- _Task description_: Only one stretch of the data below is wanted: the lines starting at the one with "let c := xor_bytes (sam_stream" and ending at the one with "intros Hi. revert", both included, given again exactly.

** Opening Records to process block **

Lemma final_pad_next x c : (48 < length c)%nat -> final_pad x c = final_pad (take 48 c) (drop 48 c).
Proof.
  intros Hc. unfold final_pad at 1. destruct (Nat.ltb_spec (length c) 48); [lia|]. unfold final_pad. rewrite length_drop.
  destruct (Nat.ltb_spec (length c - 48) 48) as [H1|H1].
  - replace (length c mod 48)%nat with (length c - 48)%nat.
    2: { replace (length c) with (length c - 48 + 1 * 48)%nat at 2 by lia. by rewrite Nat.Div0.mod_add, Nat.mod_small. }
    rewrite drop_drop. replace (length c - 48 + (48 - (length c - 48)))%nat with 48%nat by lia. f_equal.
    rewrite skipn_firstn_comm. done.
  - replace (length c mod 48)%nat with ((length c - 48) mod 48)%nat.
    2: { replace (length c) with (length c - 48 + 1 * 48)%nat at 2 by lia. by rewrite Nat.Div0.mod_add. }
    by replace (drop (length c - 48 - 48) (drop 48 c)) with (drop (length c - 48) c) by (rewrite drop_drop; f_equal; lia).
Qed.

(** The inner loop. *)
Lemma encrypt_bytes pad src pos n xorpad dest : (n <= length pad)%nat -> (n <= length xorpad)%nat -> (pos + n <= length src)%nat ->
  (forall d, dest = Some d -> (pos + n <= length d)%nat) ->
  let c := xor_bytes (take n pad) (take n (drop pos src)) in
  for_ (encrypt_byte pad src (Z.of_nat pos)) 0 n (xorpad, dest) =
    Some (c ++ drop n xorpad, (fun d => take pos d ++ c ++ drop (pos + n) d) <$> dest).
Proof.
  intros Hp Hx Hs Hd c.
  destruct (for_inv (fun k s => let c := xor_bytes (take (Z.to_nat k) pad) (take (Z.to_nat k) (drop pos src)) in
    s = (c ++ drop (Z.to_nat k) xorpad, (fun d => take pos d ++ c ++ drop (pos + Z.to_nat k) d) <$> dest)) (encrypt_byte pad src (Z.of_nat pos)) n 0 (xorpad, dest))
    as (s & -> & ->).
  - change (Z.to_nat 0) with 0%nat. cbn [take drop]. change (xor_bytes [] []) with (@nil Z). cbn [app]. f_equal. destruct dest as [d|]; [|done].
    change (Some d = Some (take pos d ++ drop (pos + 0) d)). by rewrite Nat.add_0_r, take_drop.
  - intros k s Hk ->. unfold encrypt_byte. destruct (aget_is_Some pad k) as (p & Ep & ->); [lia|]. destruct (aget_is_Some src (Z.of_nat pos + k)) as (b & Eb & ->); [lia|].
    cbn [mbind option_bind].
    assert (drop pos src !! Z.to_nat k = Some b) as Eb' by (rewrite lookup_drop, <- Eb; f_equal; lia).
    set (c' := xor_bytes (take (Z.to_nat k) pad) (take (Z.to_nat k) (drop pos src))).
    assert (length c' = Z.to_nat k) as Lc by (unfold c', xor_bytes; rewrite length_zip_with, !length_take, length_drop; lia).
    replace (Z.to_nat (k + 1)) with (S (Z.to_nat k)) by lia.
    assert (xor_bytes (take (S (Z.to_nat k)) pad) (take (S (Z.to_nat k)) (drop pos src)) = c' ++ [Z.lxor p b]) as ->.
    { rewrite (take_S_r _ _ _ Ep), (take_S_r _ _ _ Eb'). unfold xor_bytes. rewrite zip_with_app by (rewrite !length_take, length_drop; lia). done. }
    assert (forall (l : list Z) z, (Z.to_nat k < length l)%nat -> aset (c' ++ drop (Z.to_nat k) l) k z = Some ((c' ++ [z]) ++ drop (S (Z.to_nat k)) l)) as Hset.
    { intros l z Hl. rewrite aset_in_range by (rewrite length_app, length_drop; lia). rewrite insert_app_r_alt by lia. rewrite Lc, Nat.sub_diag.
      destruct (lookup_lt_is_Some_2 l (Z.to_nat k)) as [y Hy]; [lia|]. rewrite (drop_S _ _ _ Hy). cbn [list_insert insert]. by rewrite <- app_assoc. }
    rewrite Hset by lia. cbn [mbind option_bind]. destruct dest as [d|]; cbn [fmap option_fmap option_map mbind option_bind]; [|eauto].
    specialize (Hd d eq_refl). erewrite aget_lookup; [|lia|rewrite <- app_assoc, lookup_app_r by (rewrite Lc; lia); rewrite Lc, Nat.sub_diag; reflexivity]. cbn [mbind option_bind].
    eexists. split.
    { rewrite aset_in_range by (rewrite !length_app, length_take, length_drop, Lc; lia). cbn [mbind option_bind]. reflexivity. }
    f_equal. f_equal. rewrite insert_app_r_alt by (rewrite length_take; lia). f_equal. rewrite length_take, Nat.min_l by lia.
    replace (Z.to_nat (Z.of_nat pos + k) - pos)%nat with (Z.to_nat k) by lia. rewrite insert_app_r_alt by lia. rewrite Lc, Nat.sub_diag.
    destruct (lookup_lt_is_Some_2 d (pos + Z.to_nat k)) as [y Hy]; [lia|]. rewrite (drop_S _ _ _ Hy). cbn [list_insert insert].
    rewrite <- app_assoc. cbn [app]. by rewrite Nat.add_succ_r.
  - by rewrite Z.add_0_l, Nat2Z.id.
Qed.

(** The loop from place [pos] on, [n] bytes before the end. *)
Lemma encrypt_loop_eq indices blocks s xorpad dest src pos n : indices_ok indices ->
  length (sam_bits s) = 48%nat -> length (sam_hash s) = 243%nat -> state_ok (sam_trits s) -> length xorpad = 48%nat ->
  (n <= 48 * blocks)%nat -> (pos + n <= length src)%nat -> (forall d, dest = Some d -> (pos + n <= length d)%nat) ->
  let c := xor_bytes (sam_stream (sam_trits s) n) (take n (drop pos src)) in
  encrypt_loop blocks indices s xorpad dest src (Z.of_nat pos) (Z.of_nat n - 1) =
    Some (if (n =? 0)%nat then xorpad else final_pad xorpad c, (fun d => take pos d ++ c ++ drop (pos + n) d) <$> dest).
Proof.
  intros Hi. revert s xorpad dest pos n. induction blocks as [|blocks IH]; intros s xorpad dest pos n Lb Lh Ht Lx Hn Hs Hd c.
  all: destruct (decide (n = 0%nat)) as [->|Hz]; [cbn [encrypt_loop]; change (Z.of_nat 0 - 1) with (-1); change (0 <=? -1) with false; cbn;
    destruct dest as [d|]; [change (c ++ drop (pos + 0) d) with (drop (pos + 0) d); cbn; by rewrite Nat.add_0_r, take_drop|done]|].
  { lia. }
  cbn [encrypt_loop]. destruct (Z.leb_spec 0 (Z.of_nat n - 1)); [|lia]. rewrite emit_eq by done. cbn [mbind option_bind sam_bits].
  assert (Z.min 48 (Z.of_nat n - 1 + 1) = Z.of_nat (n `min` 48)) as -> by lia. rewrite Nat2Z.id.
  rewrite encrypt_bytes by (rewrite ?length_digest; first [lia | intros d E; specialize (Hd d E); lia]). cbn [mbind option_bind].
  destruct (Nat.eqb_spec n 0); [done|]. destruct (decide (n <= 48)%nat) as [Hsm|Hbig].
  - rewrite Nat.min_l by done. replace (Z.of_nat n - 1 - Z.of_nat n) with (-1) by lia.
    assert (forall b i s x (d : option (list Z)) sr p, encrypt_loop b i s x d sr p (-1) = Some (x, d)) as -> by (by intros []).
    rewrite <- sam_stream_small by done. fold c. do 2 f_equal. rewrite final_pad_small; [|done|].
    + assert (length c = n) as -> by (unfold c, xor_bytes; rewrite length_zip_with, length_sam_stream, length_take, length_drop; lia). done.
    + unfold c, xor_bytes. rewrite length_zip_with, length_sam_stream. lia.
  - rewrite Nat.min_r by lia. assert (exists m, n = (48 + m)%nat) as [m ->] by (exists (n - 48)%nat; lia).
    replace (Z.of_nat pos + Z.of_nat 48) with (Z.of_nat (pos + 48)) by lia. replace (Z.of_nat (48 + m) - 1 - Z.of_nat 48) with (Z.of_nat m - 1) by lia.
    rewrite (take_ge (digest _)) by (rewrite length_digest; lia).
    set (b := xor_bytes (digest (take 243 (sam_trits s))) (take 48 (drop pos src))).
    assert (length b = 48%nat) as Lbl by (unfold b, xor_bytes; rewrite length_zip_with, length_digest, length_take, length_drop; lia).
    assert (length (take 243 (sam_trits s)) = 243%nat) as L243 by (rewrite length_take, (proj1 Ht); done).
    rewrite (drop_ge xorpad) by lia. rewrite app_nil_r.
    assert (c = b ++ xor_bytes (sam_stream (permute (sam_trits s)) m) (take m (drop (pos + 48) src))) as Ec.
    { unfold c, b, xor_bytes. rewrite sam_stream_next, <- (take_take_drop _ 48 m), drop_drop, zip_with_app; [done|]. rewrite length_digest, length_take, length_drop. lia. }
    set (c2 := xor_bytes (sam_stream (permute (sam_trits s)) m) _) in Ec.
    assert (length c2 = m) as Lc2 by (unfold c2, xor_bytes; rewrite length_zip_with, length_sam_stream, length_take, length_drop; lia).
    match goal with |- encrypt_loop _ _ ?s' _ ?d' _ _ _ = _ => rewrite (IH s' b d' (pos + 48)%nat m) end.
    2: apply length_digest. 2: exact L243. 2: { apply (SplitAndMerge_eq indices _ Hi Ht). } 2: exact Lbl. 2: lia. 2: lia.
    2: { intros d. destruct dest as [d0|]; cbn [fmap option_fmap option_map]; [|done]. intros [= <-]. specialize (Hd d0 eq_refl).
         rewrite !length_app, length_take, length_drop, Lbl. lia. }
    cbn [sam_trits]. fold c2. f_equal. f_equal.
    + destruct (Nat.eqb_spec m 0); [lia|]. rewrite (final_pad_next _ c) by (rewrite Ec, length_app; lia). rewrite Ec, take_app_length', drop_app_length' by done. done.
    + destruct dest as [d|]; cbn [fmap option_fmap option_map]; [|done]. specialize (Hd d eq_refl). f_equal.
      rewrite take_app_ge by (rewrite length_take; lia). rewrite length_take, Nat.min_l, Ec, <- !app_assoc by lia. f_equal.
      rewrite take_app_length' by lia. f_equal. f_equal. rewrite drop_app_ge by (rewrite length_take; lia). rewrite length_take, Nat.min_l by lia.
      rewrite drop_app_ge by lia. rewrite drop_drop. f_equal. lia.
Qed.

** Closing Records to process block **

- _Finished exercise_:
  let c := xor_bytes (sam_stream (sam_trits s) n) (take n (drop pos src)) in
  encrypt_loop blocks indices s xorpad dest src (Z.of_nat pos) (Z.of_nat n - 1) =
    Some (if (n =? 0)%nat then xorpad else final_pad xorpad c, (fun d => take pos d ++ c ++ drop (pos + n) d) <$> dest).
Proof.
  intros Hi. revert s xorpad dest pos n. induction blocks as [|blocks IH]; intros s xorpad dest pos n Lb Lh Ht Lx Hn Hs Hd c.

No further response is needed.